Taliban Controls 3% of Afghanistan

Brief Analysis of the Map

Download pdf of map.

A few international organizations and media outlets argue that the Taliban controls more than 50% of the country. However, these organizations and media outlets have not shared their resources on why they believe the country is “controlled” by the Taliban. Given our research, we at FMF, believe that the argument that the Taliban controls more than half or half the country is biased and supports the argument that the Afghan government has failed to fully control its territory. Such arguments  give undue legitimacy to a group that continues to engage in the killings of innocent Afghans. It is a one sided and narrow perspective on the accomplishments made in the last 19 years in Afghanistan. Even if true, the argument only looks at the territorial distribution and not where the population is based, hence, ignoring where a majority of the Afghan people live.

The above map, researched by the staff at the Feminist Majority Foundation reveals a different reality and looks at the control of the country based on population. The major finding is that: the Afghan government is in charge of all the areas of the 34 provinces in which 76% of its population live. The map was constructed district by district and includes the population in each district. The population is based on estimates that the Afghanistan Census Office releases every year. There are 421 districts in the 34 provinces of Afghanistan in this map.

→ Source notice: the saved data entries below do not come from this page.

(** C5.  After [AHRS_ADC_Config (oversample_factor)] returns, each of the
    first [oversample_factor] weights is 1 and the normalisation divisor,
    at index [oversample_factor], is [oversample_factor].  The factor lies
    inside the table and is representable in the table's element type. *)
Theorem config_boxcar_default (NC NP MAX_OVERSAMPLING MAX_SAMPLES : Z)
    (oversample : Z) (st : adc_state) :
  wf_state NP MAX_OVERSAMPLING MAX_SAMPLES st ->
  0 <= oversample < MAX_OVERSAMPLING ->
  oversample <= INT16_MAX ->
  exists st',
    AHRS_ADC_Config NC oversample st = Some (1, st') /\
    (forall i, 0 <= i < oversample -> array_get (fir_coeffs st') i = Some 1) /\
    array_get (fir_coeffs st') oversample = Some oversample /\
    (oversample < 256 -> adc_oversample st' = oversample).
Proof.
  intros (_ & Hfir & _) Hos H16.
  destruct (config_in_range NC oversample st) as (st' & Hcfg & Hf & Hfield & _); [lia|].
  exists st'. split; [exact Hcfg|].
  apply and_assoc. split; [|intros H8; rewrite Hfield; apply uint8_small; lia].
  assert (Hlen : Z.of_nat (length (fill (fun _ : Z => 1) 0 (Z.to_nat oversample)
                                     (fir_coeffs st))) = MAX_OVERSAMPLING).
  { rewrite length_fill. exact Hfir. }
  rewrite Hf. unfold array_get. split.
  - intros i Hi. destruct (Z.leb_spec 0 i); [|lia].
    rewrite list_lookup_insert_ne by lia.
    pose proof (fill_get_inside (fun _ : Z => 1) 0 (Z.to_nat oversample)
                  (fir_coeffs st) i) as Hg.
    unfold array_get in Hg. destruct (Z.leb_spec 0 i); [|lia].
    apply Hg; lia.
  - destruct (Z.leb_spec 0 oversample); [|lia].
    rewrite list_lookup_insert_eq by lia.
    rewrite int16_small; [reflexivity|].
    unfold in_int16, INT16_MIN, INT16_MAX in *. lia.
Qed.

(** C10.  The coefficient table has [MAX_OVERSAMPLING] entries and both
    [AHRS_ADC_Config] and [AHRS_ADC_SetFIRCoefficients] store the divisor
    at index [adc_oversample]: either returns only if the factor is below
    [MAX_OVERSAMPLING]; with the factor equal to [MAX_OVERSAMPLING] the
    weights are stored and the store of the divisor is outside the table. *)
Theorem fir_coeffs_store_bounds (NC NP MAX_OVERSAMPLING MAX_SAMPLES : Z)
    (st : adc_state) :
  wf_state NP MAX_OVERSAMPLING MAX_SAMPLES st ->
  (forall oversample,
     is_Some (AHRS_ADC_Config NC oversample st) <-> 0 <= oversample < MAX_OVERSAMPLING) /\
  (forall new_filter,
     is_Some (AHRS_ADC_SetFIRCoefficients new_filter st) ->
     adc_oversample st < MAX_OVERSAMPLING) /\
  (forall st0,
     length (fir_coeffs st0) = length (fir_coeffs st) ->
     exists st1,
       config_fir_loop (Z.to_nat MAX_OVERSAMPLING) 0 st0 = Some st1 /\
       array_set (fir_coeffs st1) MAX_OVERSAMPLING (int16 MAX_OVERSAMPLING) = None) /\
  AHRS_ADC_Config NC MAX_OVERSAMPLING st = None /\
  (adc_oversample st = MAX_OVERSAMPLING ->
   forall new_filter, AHRS_ADC_SetFIRCoefficients new_filter st = None).
Proof.
  intros (_ & Hfir & _).
  assert (Hcfg : forall oversample,
            is_Some (AHRS_ADC_Config NC oversample st) <-> 0 <= oversample < MAX_OVERSAMPLING).
  { intros os. split.
    - intros [r Hr]. apply config_Some in Hr. lia.
    - intros Hos. destruct (config_in_range NC os st) as (st' & -> & _); [lia|].
      eexists; reflexivity. }
  assert (Hset : forall nf, is_Some (AHRS_ADC_SetFIRCoefficients nf st) ->
            adc_oversample st < MAX_OVERSAMPLING).
  { intros nf [st' Hs]. apply set_fir_Some in Hs. lia. }
  split; [exact Hcfg|]. split; [exact Hset|]. split; [|split].
  - intros st0 Hlen0. eexists. split.
    + apply config_fir_loop_fill; [lia|]. rewrite Hlen0. lia.
    + apply array_set_out_of_range.
      cbn [fir_coeffs set_fir_coeffs]. rewrite length_fill, Hlen0. lia.
  - destruct (AHRS_ADC_Config NC MAX_OVERSAMPLING st) as [r|] eqn:E; [|reflexivity].
    assert (Hs : is_Some (AHRS_ADC_Config NC MAX_OVERSAMPLING st)) by (rewrite E; eauto).
    apply Hcfg in Hs. lia.
  - intros Heq nf.
    destruct (AHRS_ADC_SetFIRCoefficients nf st) as [st'|] eqn:E; [|reflexivity].
    assert (Hs : is_Some (AHRS_ADC_SetFIRCoefficients nf st)) by (rewrite E; eauto).
    apply Hset in Hs. lia.
Qed.

(** ** Conversion of caller-supplied coefficients *)

(** The conversion keeps the sign and the integral part of the magnitude:
    for [x = (-1)^s * m * 2^e], scaled to integers,
    [|z| <= |x| < |z| + 1]. *)
Lemma trunc_discards_fraction (s : bool) (m : positive) (e z : Z) :
  Float32.trunc (S754_finite s m e) = Some z ->
  z = cond_Zopp s (Z.abs z) /\
  Z.abs z * 2 ^ Z.max 0 (- e) <= Z.pos m * 2 ^ Z.max 0 e
    < (Z.abs z + 1) * 2 ^ Z.max 0 (- e).
Proof.
  unfold Float32.trunc. intros [= <-].
  destruct e as [|p|p].
  - change (2 ^ Z.max 0 (- 0)) with 1. change (2 ^ Z.max 0 0) with 1.
    change (2 ^ 0) with 1. destruct s; cbn [cond_Zopp]; lia.
  - replace (Z.max 0 (- Z.pos p)) with 0 by lia.
    replace (Z.max 0 (Z.pos p)) with (Z.pos p) by lia.
    change (2 ^ 0) with 1.
    assert (0 < 2 ^ Z.pos p) by (apply Z.pow_pos_nonneg; lia).
    destruct s; cbn [cond_Zopp]; nia.
  - replace (Z.max 0 (- Z.neg p)) with (Z.pos p) by lia.
    replace (Z.max 0 (Z.neg p)) with 0 by lia.
    change (2 ^ 0) with 1.
    assert (Hp : 0 < 2 ^ Z.pos p) by (apply Z.pow_pos_nonneg; lia).
    pose proof (Z.mul_div_le (Z.pos m) _ Hp) as Hlo.
    pose proof (Z.mul_succ_div_gt (Z.pos m) _ Hp) as Hhi.
    assert (0 <= Z.pos m / 2 ^ Z.pos p) by (apply Z.div_pos; lia).
    destruct s; cbn [cond_Zopp]; split; lia.
Qed.

Lemma to_int16_trunc (x : Float32.float) (z : Z) :
  Float32.to_int16 x = Some z -> Float32.trunc x = Some z /\ in_int16 z.
Proof.
  unfold Float32.to_int16. destruct (Float32.trunc x) as [t|]; [|discriminate].
  simpl.
  destruct (Z.leb_spec INT16_MIN t), (Z.leb_spec t INT16_MAX); simpl;
    try discriminate.
  intros [= <-]. split; [reflexivity|]. split; assumption.
Qed.

Lemma converted_truncated (nf : list Float32.float) (k : Z) :
  (exists x, array_get nf k = Some x /\ is_Some (Float32.to_int16 x)) ->
  converted nf k = truncated nf k /\ in_int16 (converted nf k) /\
  array_get nf k ≫= Float32.trunc = Some (truncated nf k).
Proof.
  intros (x & Hx & z & Hz). unfold converted, truncated. rewrite Hx. simpl.
  rewrite Hz. apply to_int16_trunc in Hz as [-> Hr]. simpl. auto.
Qed.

Of the 421 districts on this map, the Afghan government controls nearly 401 districts but provides services, including health and humanitarian to citizens in all areas of Afghanistan. In contrast, the Taliban is a hit and run group that terrorizes civilians and government employees. The group does not control any province or a provincial center and controls only 20 districts where 3% of the Afghanistan population resides. The remaining number of Afghans live in contested areas.

While the 3% of the population, totaling nearly a million Afghans, live under draconian Taliban regulations with limited access to education, healthcare and other services, the overwhelming majority of Afghans have increasing access to these services under the government control as well as in contested areas. In areas that the Taliban control by force and where they use civilians as a shield, they apply the same regulations they did when in power in the 90s. Women and girls still have the most restrictions: they are deprived of education, have very limited access to health services, and women mostly are confined to their houses as they were in the late 90s under the Taliban rule. Women are still stoned or otherwise murdered for violating the Taliban rules. The picture is not comparable to the areas where the Afghan government operates that cover over 76% of the population.